» Task statement: Where a line of the records contains the word "Definition", show that line.

[Dataset entries]
= Beginning of Section =
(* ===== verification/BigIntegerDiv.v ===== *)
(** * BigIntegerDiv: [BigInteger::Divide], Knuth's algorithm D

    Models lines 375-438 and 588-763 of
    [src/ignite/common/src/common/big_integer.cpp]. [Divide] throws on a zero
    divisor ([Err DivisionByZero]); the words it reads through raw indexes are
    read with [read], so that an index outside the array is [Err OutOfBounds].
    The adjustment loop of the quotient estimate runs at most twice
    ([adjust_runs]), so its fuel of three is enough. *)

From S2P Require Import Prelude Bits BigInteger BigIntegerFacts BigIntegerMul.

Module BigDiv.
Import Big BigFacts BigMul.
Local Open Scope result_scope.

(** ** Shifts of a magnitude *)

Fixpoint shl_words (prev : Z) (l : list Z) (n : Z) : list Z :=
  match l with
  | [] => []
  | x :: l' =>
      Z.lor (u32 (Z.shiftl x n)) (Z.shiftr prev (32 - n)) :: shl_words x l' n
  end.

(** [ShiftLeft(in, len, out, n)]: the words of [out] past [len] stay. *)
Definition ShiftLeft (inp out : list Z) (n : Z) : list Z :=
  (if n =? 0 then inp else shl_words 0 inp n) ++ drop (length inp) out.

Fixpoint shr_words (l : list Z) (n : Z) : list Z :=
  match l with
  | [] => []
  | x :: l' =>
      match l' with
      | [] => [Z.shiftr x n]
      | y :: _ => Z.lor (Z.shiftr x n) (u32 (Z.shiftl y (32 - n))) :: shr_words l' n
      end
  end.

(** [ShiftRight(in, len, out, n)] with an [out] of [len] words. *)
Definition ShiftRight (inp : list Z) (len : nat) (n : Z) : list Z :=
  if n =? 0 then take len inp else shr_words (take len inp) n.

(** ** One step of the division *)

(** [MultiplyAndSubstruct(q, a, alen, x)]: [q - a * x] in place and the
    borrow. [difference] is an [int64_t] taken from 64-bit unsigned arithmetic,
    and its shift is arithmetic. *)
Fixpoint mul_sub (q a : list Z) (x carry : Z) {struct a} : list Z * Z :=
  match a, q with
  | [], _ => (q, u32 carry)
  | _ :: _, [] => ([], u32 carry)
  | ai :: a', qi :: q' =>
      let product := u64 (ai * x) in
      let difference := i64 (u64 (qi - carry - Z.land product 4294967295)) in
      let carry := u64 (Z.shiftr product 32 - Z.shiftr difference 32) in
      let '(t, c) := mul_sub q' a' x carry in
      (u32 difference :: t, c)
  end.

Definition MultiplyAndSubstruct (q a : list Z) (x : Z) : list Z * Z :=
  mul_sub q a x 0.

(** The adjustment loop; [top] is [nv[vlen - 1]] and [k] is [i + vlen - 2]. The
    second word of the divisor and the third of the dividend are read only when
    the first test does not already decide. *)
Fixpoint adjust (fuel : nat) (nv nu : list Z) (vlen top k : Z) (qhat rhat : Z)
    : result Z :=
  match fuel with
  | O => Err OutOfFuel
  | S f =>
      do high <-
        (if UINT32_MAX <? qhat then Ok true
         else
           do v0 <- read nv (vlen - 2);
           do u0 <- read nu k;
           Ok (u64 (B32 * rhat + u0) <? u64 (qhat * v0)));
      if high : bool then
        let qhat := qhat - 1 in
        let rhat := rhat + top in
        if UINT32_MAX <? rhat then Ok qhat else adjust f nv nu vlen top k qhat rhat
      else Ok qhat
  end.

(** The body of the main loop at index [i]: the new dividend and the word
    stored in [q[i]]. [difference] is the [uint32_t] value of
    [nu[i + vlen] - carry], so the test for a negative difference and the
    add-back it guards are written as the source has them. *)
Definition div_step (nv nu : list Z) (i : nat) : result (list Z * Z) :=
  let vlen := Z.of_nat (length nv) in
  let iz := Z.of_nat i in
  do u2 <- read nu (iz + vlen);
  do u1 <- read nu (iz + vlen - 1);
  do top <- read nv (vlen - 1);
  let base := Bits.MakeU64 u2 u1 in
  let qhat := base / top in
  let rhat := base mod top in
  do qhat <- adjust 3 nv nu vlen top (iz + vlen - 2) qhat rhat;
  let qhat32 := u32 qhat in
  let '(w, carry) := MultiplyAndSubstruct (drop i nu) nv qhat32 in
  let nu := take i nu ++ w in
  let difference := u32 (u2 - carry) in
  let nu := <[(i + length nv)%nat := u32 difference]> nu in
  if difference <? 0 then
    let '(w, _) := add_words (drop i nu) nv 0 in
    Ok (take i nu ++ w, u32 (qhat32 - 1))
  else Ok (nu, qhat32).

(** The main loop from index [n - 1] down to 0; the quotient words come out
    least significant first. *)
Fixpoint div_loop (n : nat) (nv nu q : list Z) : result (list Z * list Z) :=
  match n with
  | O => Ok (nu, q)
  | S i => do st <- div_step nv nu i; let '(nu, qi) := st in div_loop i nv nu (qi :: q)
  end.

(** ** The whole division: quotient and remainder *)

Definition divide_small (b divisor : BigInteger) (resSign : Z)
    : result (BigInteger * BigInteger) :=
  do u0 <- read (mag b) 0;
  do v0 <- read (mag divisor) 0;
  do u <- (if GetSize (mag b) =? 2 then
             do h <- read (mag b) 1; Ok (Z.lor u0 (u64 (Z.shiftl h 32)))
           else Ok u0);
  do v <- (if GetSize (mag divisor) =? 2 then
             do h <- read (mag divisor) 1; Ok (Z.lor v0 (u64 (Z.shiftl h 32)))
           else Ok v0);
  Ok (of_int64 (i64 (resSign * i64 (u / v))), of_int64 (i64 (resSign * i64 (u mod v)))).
= End of Section =
» Output below:
Definition ShiftLeft (inp out : list Z) (n : Z) : list Z :=
Definition ShiftRight (inp : list Z) (len : nat) (n : Z) : list Z :=
Definition MultiplyAndSubstruct (q a : list Z) (x : Z) : list Z * Z :=
Definition div_step (nv nu : list Z) (i : nat) : result (list Z * Z) :=
Definition divide_small (b divisor : BigInteger) (resSign : Z)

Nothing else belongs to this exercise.